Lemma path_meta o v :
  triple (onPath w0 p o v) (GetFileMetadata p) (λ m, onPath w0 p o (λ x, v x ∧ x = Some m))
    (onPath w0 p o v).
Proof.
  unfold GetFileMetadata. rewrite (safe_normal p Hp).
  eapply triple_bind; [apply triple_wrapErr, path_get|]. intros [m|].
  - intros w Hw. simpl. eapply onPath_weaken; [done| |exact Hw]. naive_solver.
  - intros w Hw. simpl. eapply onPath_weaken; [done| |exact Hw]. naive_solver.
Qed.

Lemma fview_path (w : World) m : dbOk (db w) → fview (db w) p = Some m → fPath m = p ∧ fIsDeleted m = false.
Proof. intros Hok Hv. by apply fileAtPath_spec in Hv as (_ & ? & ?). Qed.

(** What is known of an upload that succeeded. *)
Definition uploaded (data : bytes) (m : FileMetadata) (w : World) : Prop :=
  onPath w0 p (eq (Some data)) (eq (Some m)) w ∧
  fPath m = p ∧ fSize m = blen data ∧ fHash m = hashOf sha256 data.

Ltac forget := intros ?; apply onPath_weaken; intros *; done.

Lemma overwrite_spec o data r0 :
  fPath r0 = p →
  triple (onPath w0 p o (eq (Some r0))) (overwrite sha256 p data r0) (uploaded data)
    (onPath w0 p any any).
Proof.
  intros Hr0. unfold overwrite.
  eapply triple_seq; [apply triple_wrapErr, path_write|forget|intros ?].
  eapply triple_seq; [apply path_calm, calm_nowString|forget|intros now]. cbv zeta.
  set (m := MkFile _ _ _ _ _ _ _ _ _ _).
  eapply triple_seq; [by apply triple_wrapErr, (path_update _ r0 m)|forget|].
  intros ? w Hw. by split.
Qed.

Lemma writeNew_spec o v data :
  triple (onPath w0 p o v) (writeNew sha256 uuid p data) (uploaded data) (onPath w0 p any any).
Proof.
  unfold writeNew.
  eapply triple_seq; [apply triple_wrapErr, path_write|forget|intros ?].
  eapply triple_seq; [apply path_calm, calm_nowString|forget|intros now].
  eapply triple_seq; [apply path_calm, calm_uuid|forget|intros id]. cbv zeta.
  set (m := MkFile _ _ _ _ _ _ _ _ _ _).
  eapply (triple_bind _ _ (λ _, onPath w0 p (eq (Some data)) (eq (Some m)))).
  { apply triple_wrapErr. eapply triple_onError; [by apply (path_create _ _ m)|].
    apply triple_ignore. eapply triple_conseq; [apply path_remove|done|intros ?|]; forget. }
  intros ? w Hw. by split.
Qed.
----
▶ **What you have to do**
Every line of the material above should be set down again exactly.

▶ **Exercise result**
Lemma path_meta o v :
  triple (onPath w0 p o v) (GetFileMetadata p) (λ m, onPath w0 p o (λ x, v x ∧ x = Some m))
    (onPath w0 p o v).
Proof.
  unfold GetFileMetadata. rewrite (safe_normal p Hp).
  eapply triple_bind; [apply triple_wrapErr, path_get|]. intros [m|].
  - intros w Hw. simpl. eapply onPath_weaken; [done| |exact Hw]. naive_solver.
  - intros w Hw. simpl. eapply onPath_weaken; [done| |exact Hw]. naive_solver.
Qed.

Lemma fview_path (w : World) m : dbOk (db w) → fview (db w) p = Some m → fPath m = p ∧ fIsDeleted m = false.
Proof. intros Hok Hv. by apply fileAtPath_spec in Hv as (_ & ? & ?). Qed.

(** What is known of an upload that succeeded. *)
Definition uploaded (data : bytes) (m : FileMetadata) (w : World) : Prop :=
  onPath w0 p (eq (Some data)) (eq (Some m)) w ∧
  fPath m = p ∧ fSize m = blen data ∧ fHash m = hashOf sha256 data.

Ltac forget := intros ?; apply onPath_weaken; intros *; done.

Lemma overwrite_spec o data r0 :
  fPath r0 = p →
  triple (onPath w0 p o (eq (Some r0))) (overwrite sha256 p data r0) (uploaded data)
    (onPath w0 p any any).
Proof.
  intros Hr0. unfold overwrite.
  eapply triple_seq; [apply triple_wrapErr, path_write|forget|intros ?].
  eapply triple_seq; [apply path_calm, calm_nowString|forget|intros now]. cbv zeta.
  set (m := MkFile _ _ _ _ _ _ _ _ _ _).
  eapply triple_seq; [by apply triple_wrapErr, (path_update _ r0 m)|forget|].
  intros ? w Hw. by split.
Qed.

Lemma writeNew_spec o v data :
  triple (onPath w0 p o v) (writeNew sha256 uuid p data) (uploaded data) (onPath w0 p any any).
Proof.
  unfold writeNew.
  eapply triple_seq; [apply triple_wrapErr, path_write|forget|intros ?].
  eapply triple_seq; [apply path_calm, calm_nowString|forget|intros now].
  eapply triple_seq; [apply path_calm, calm_uuid|forget|intros id]. cbv zeta.
  set (m := MkFile _ _ _ _ _ _ _ _ _ _).
  eapply (triple_bind _ _ (λ _, onPath w0 p (eq (Some data)) (eq (Some m)))).
  { apply triple_wrapErr. eapply triple_onError; [by apply (path_create _ _ m)|].
    apply triple_ignore. eapply triple_conseq; [apply path_remove|done|intros ?|]; forget. }
  intros ? w Hw. by split.
Qed.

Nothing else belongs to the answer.